Delacruz, the son of a veteran postal worker, was sentenced Wednesday to two weeks in jail followed by one year supervised release. He also was ordered to pay about $1,800 in restitution — the amount various businesses spent mailing the undelivered advertisements that were recovered.
The prosecution asked for one month in jail while the defense requested only probation.
Delacruz’s crimes came to light in May 2019, about 11 months after he started working with the postal service. In court documents, Assistant U.S. Attorney Joseph Kosky said a concerned citizen spotted a postal worker unloading mail at a storage locker and snapped several photographs of the man and his vehicle. The tipster then contacted the U.S. Postal Service’s Office of the Inspector General.
Investigators were able to identify the postal worker as Delacruz, a city carrier assistant in Chesapeake earning $17.22 an hour.
When asked about his activities on the day in question, Delacruz initially denied any wrongdoing.

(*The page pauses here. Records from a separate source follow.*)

Module ResearchStaleRunRecoveryStatus.
Inductive t :=
  | Proposed
  | Recovered
  | Skipped.
#[global] Instance eq_dec : EqDecision t.
Proof. solve_decision. Defined.
Definition as_str (x : t) : string :=
  match x with
  | Proposed => "PROPOSED"
  | Recovered => "RECOVERED"
  | Skipped => "SKIPPED"
  end.
End ResearchStaleRunRecoveryStatus.

Module ResearchRegimeStrategyStatus.
Inductive t :=
  | Robust
  | Promising
  | Weak
  | Negative
  | Overfit
  | InsufficientData
  | DataQualityBlocked.
#[global] Instance eq_dec : EqDecision t.
Proof. solve_decision. Defined.
Definition as_str (x : t) : string :=
  match x with
  | Robust => "ROBUST"
  | Promising => "PROMISING"
  | Weak => "WEAK"
  | Negative => "NEGATIVE"
  | Overfit => "OVERFIT"
  | InsufficientData => "INSUFFICIENT_DATA"
  | DataQualityBlocked => "DATA_QUALITY_BLOCKED"
  end.
End ResearchRegimeStrategyStatus.

Module ResearchRegimeLabel.
Inductive t :=
  | TrendUp
  | TrendDown
  | Range
  | HighVolatility
  | LowVolatility
  | Mixed
  | Unknown.
#[global] Instance eq_dec : EqDecision t.
Proof. solve_decision. Defined.
Definition as_str (x : t) : string :=
  match x with
  | TrendUp => "TREND_UP"
  | TrendDown => "TREND_DOWN"
  | Range => "RANGE"
  | HighVolatility => "HIGH_VOLATILITY"
  | LowVolatility => "LOW_VOLATILITY"
  | Mixed => "MIXED"
  | Unknown => "UNKNOWN"
  end.
End ResearchRegimeLabel.

Module ResearchRegimeDatasetStatus.
Inductive t :=
  | Completed
  | Partial
  | Failed.
#[global] Instance eq_dec : EqDecision t.
Proof. solve_decision. Defined.
Definition as_str (x : t) : string :=
  match x with
  | Completed => "COMPLETED"
  | Partial => "PARTIAL"
  | Failed => "FAILED"
  end.
End ResearchRegimeDatasetStatus.

Module ResearchRegimeDiscoveryStatus.
Inductive t :=
  | Completed
  | Partial
  | InsufficientData
  | Failed.
#[global] Instance eq_dec : EqDecision t.
Proof. solve_decision. Defined.
Definition as_str (x : t) : string :=
  match x with
  | Completed => "COMPLETED"
  | Partial => "PARTIAL"
  | InsufficientData => "INSUFFICIENT_DATA"
  | Failed => "FAILED"
  end.
End ResearchRegimeDiscoveryStatus.

Module ResearchRegimeCalibrationStatus.
Inductive t :=
  | Completed
  | Partial
  | InsufficientData
  | Failed.
#[global] Instance eq_dec : EqDecision t.
Proof. solve_decision. Defined.
Definition as_str (x : t) : string :=
  match x with
  | Completed => "COMPLETED"
  | Partial => "PARTIAL"
  | InsufficientData => "INSUFFICIENT_DATA"
  | Failed => "FAILED"
  end.
End ResearchRegimeCalibrationStatus.

Module StrategyRobustnessMatrixStatus.
Inductive t :=
  | Robust
  | PromisingButWeak
  | Mixed
  | OverfitRisk
  | Negative
  | InsufficientData
  | Failed.
#[global] Instance eq_dec : EqDecision t.
Proof. solve_decision. Defined.
Definition as_str (x : t) : string :=
  match x with
  | Robust => "ROBUST"
  | PromisingButWeak => "PROMISING_BUT_WEAK"
  | Mixed => "MIXED"
  | OverfitRisk => "OVERFIT_RISK"
  | Negative => "NEGATIVE"
  | InsufficientData => "INSUFFICIENT_DATA"
  | Failed => "FAILED"
  end.
End StrategyRobustnessMatrixStatus.

Module ResearchCandidateFailureReason.
Inductive t :=
  | OverfitRisk
  | FeeDrag
  | NoBreakout
  | BreakoutTooExtended
  | TooManyTrades
  | TooFewTrades
  | LowWinRate
  | HighDrawdown
  | WeakEdge
  | DataQualityDegraded
  | RegimeMismatch
  | InsufficientData.
#[global] Instance eq_dec : EqDecision t.
Proof. solve_decision. Defined.
Definition as_str (x : t) : string :=
  match x with
  | OverfitRisk => "OVERFIT_RISK"
  | FeeDrag => "FEE_DRAG"
  | NoBreakout => "NO_BREAKOUT"
  | BreakoutTooExtended => "BREAKOUT_TOO_EXTENDED"
  | TooManyTrades => "TOO_MANY_TRADES"
  | TooFewTrades => "TOO_FEW_TRADES"
  | LowWinRate => "LOW_WIN_RATE"
  | HighDrawdown => "HIGH_DRAWDOWN"
  | WeakEdge => "WEAK_EDGE"
  | DataQualityDegraded => "DATA_QUALITY_DEGRADED"
  | RegimeMismatch => "REGIME_MISMATCH"
  | InsufficientData => "INSUFFICIENT_DATA"
  end.
End ResearchCandidateFailureReason.

Module ResearchHypothesisSource.
Inductive t :=
  | CampaignFailureAttribution
  | RegimeLeaderboard
  | OpportunityAnalysis
  | SignalFeatureAttribution
  | ExitAttribution
  | DataQuality.
#[global] Instance eq_dec : EqDecision t.
Proof. solve_decision. Defined.
Definition as_str (x : t) : string :=
  match x with
  | CampaignFailureAttribution => "CAMPAIGN_FAILURE_ATTRIBUTION"
  | RegimeLeaderboard => "REGIME_LEADERBOARD"
  | OpportunityAnalysis => "OPPORTUNITY_ANALYSIS"
  | SignalFeatureAttribution => "SIGNAL_FEATURE_ATTRIBUTION"
  | ExitAttribution => "EXIT_ATTRIBUTION"
  | DataQuality => "DATA_QUALITY"
  end.
End ResearchHypothesisSource.

Module ResearchHypothesisStatus.
Inductive t :=
  | Proposed
  | AcceptedForExperiment
  | Rejected
  | Archived.
#[global] Instance eq_dec : EqDecision t.
Proof. solve_decision. Defined.
Definition as_str (x : t) : string :=
  match x with
  | Proposed => "PROPOSED"
  | AcceptedForExperiment => "ACCEPTED_FOR_EXPERIMENT"
  | Rejected => "REJECTED"
  | Archived => "ARCHIVED"
  end.
End ResearchHypothesisStatus.

Module ResearchHypothesisPriority.
Inductive t :=
  | High
  | Medium
  | Low.
#[global] Instance eq_dec : EqDecision t.
Proof. solve_decision. Defined.
Definition as_str (x : t) : string :=
  match x with
  | High => "HIGH"
  | Medium => "MEDIUM"
  | Low => "LOW"
  end.
End ResearchHypothesisPriority.

Module ResearchExperimentPlanStatus.
Inductive t :=
  | Draft
  | Ready
  | Invalid
  | Runnable
  | Archived.
#[global] Instance eq_dec : EqDecision t.
Proof. solve_decision. Defined.
Definition as_str (x : t) : string :=
  match x with
  | Draft => "DRAFT"
  | Ready => "READY"
  | Invalid => "INVALID"
  | Runnable => "RUNNABLE"
  | Archived => "ARCHIVED"
  end.
End ResearchExperimentPlanStatus.

Module ResearchExperimentPlanSource.
Inductive t :=
  | AcceptedHypothesis
  | OperatorDraft.
#[global] Instance eq_dec : EqDecision t.
Proof. solve_decision. Defined.
Definition as_str (x : t) : string :=
  match x with
  | AcceptedHypothesis => "ACCEPTED_HYPOTHESIS"
  | OperatorDraft => "OPERATOR_DRAFT"
  end.
End ResearchExperimentPlanSource.

Module ResearchExperimentPlanType.
Inductive t :=
  | StrategyExperiment
  | ResearchBatch
  | ResearchCampaign
  | RobustnessMatrix
  | WalkForward.
#[global] Instance eq_dec : EqDecision t.
Proof. solve_decision. Defined.
Definition as_str (x : t) : string :=
  match x with
  | StrategyExperiment => "STRATEGY_EXPERIMENT"
  | ResearchBatch => "RESEARCH_BATCH"
  | ResearchCampaign => "RESEARCH_CAMPAIGN"
  | RobustnessMatrix => "ROBUSTNESS_MATRIX"
  | WalkForward => "WALK_FORWARD"
  end.
End ResearchExperimentPlanType.

Module ResearchExperimentPlanRunMode.
Inductive t :=
  | Preview
  | Run.
#[global] Instance eq_dec : EqDecision t.
Proof. solve_decision. Defined.
Definition as_str (x : t) : string :=
  match x with
  | Preview => "PREVIEW"
  | Run => "RUN"
  end.
End ResearchExperimentPlanRunMode.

When confronted regarding the tipster’s specific allegations, however, he confessed, documents said.
Delacruz told the investigators he felt “pressured” to complete his route but found himself unable to “make time,” documents said.
Delacruz started taking home mail in November or December of 2018, only to find himself overwhelmed the next February by all the letters and junk mail he was collecting. So, Kosky said, “he took the highly unusual step of renting a storage facility to store the undelivered mail.”
With Delacruz’s permission, investigators searched his personal vehicle and storage locker. They found no mail in the vehicle, but several bundles neatly stacked in the corner of the locker.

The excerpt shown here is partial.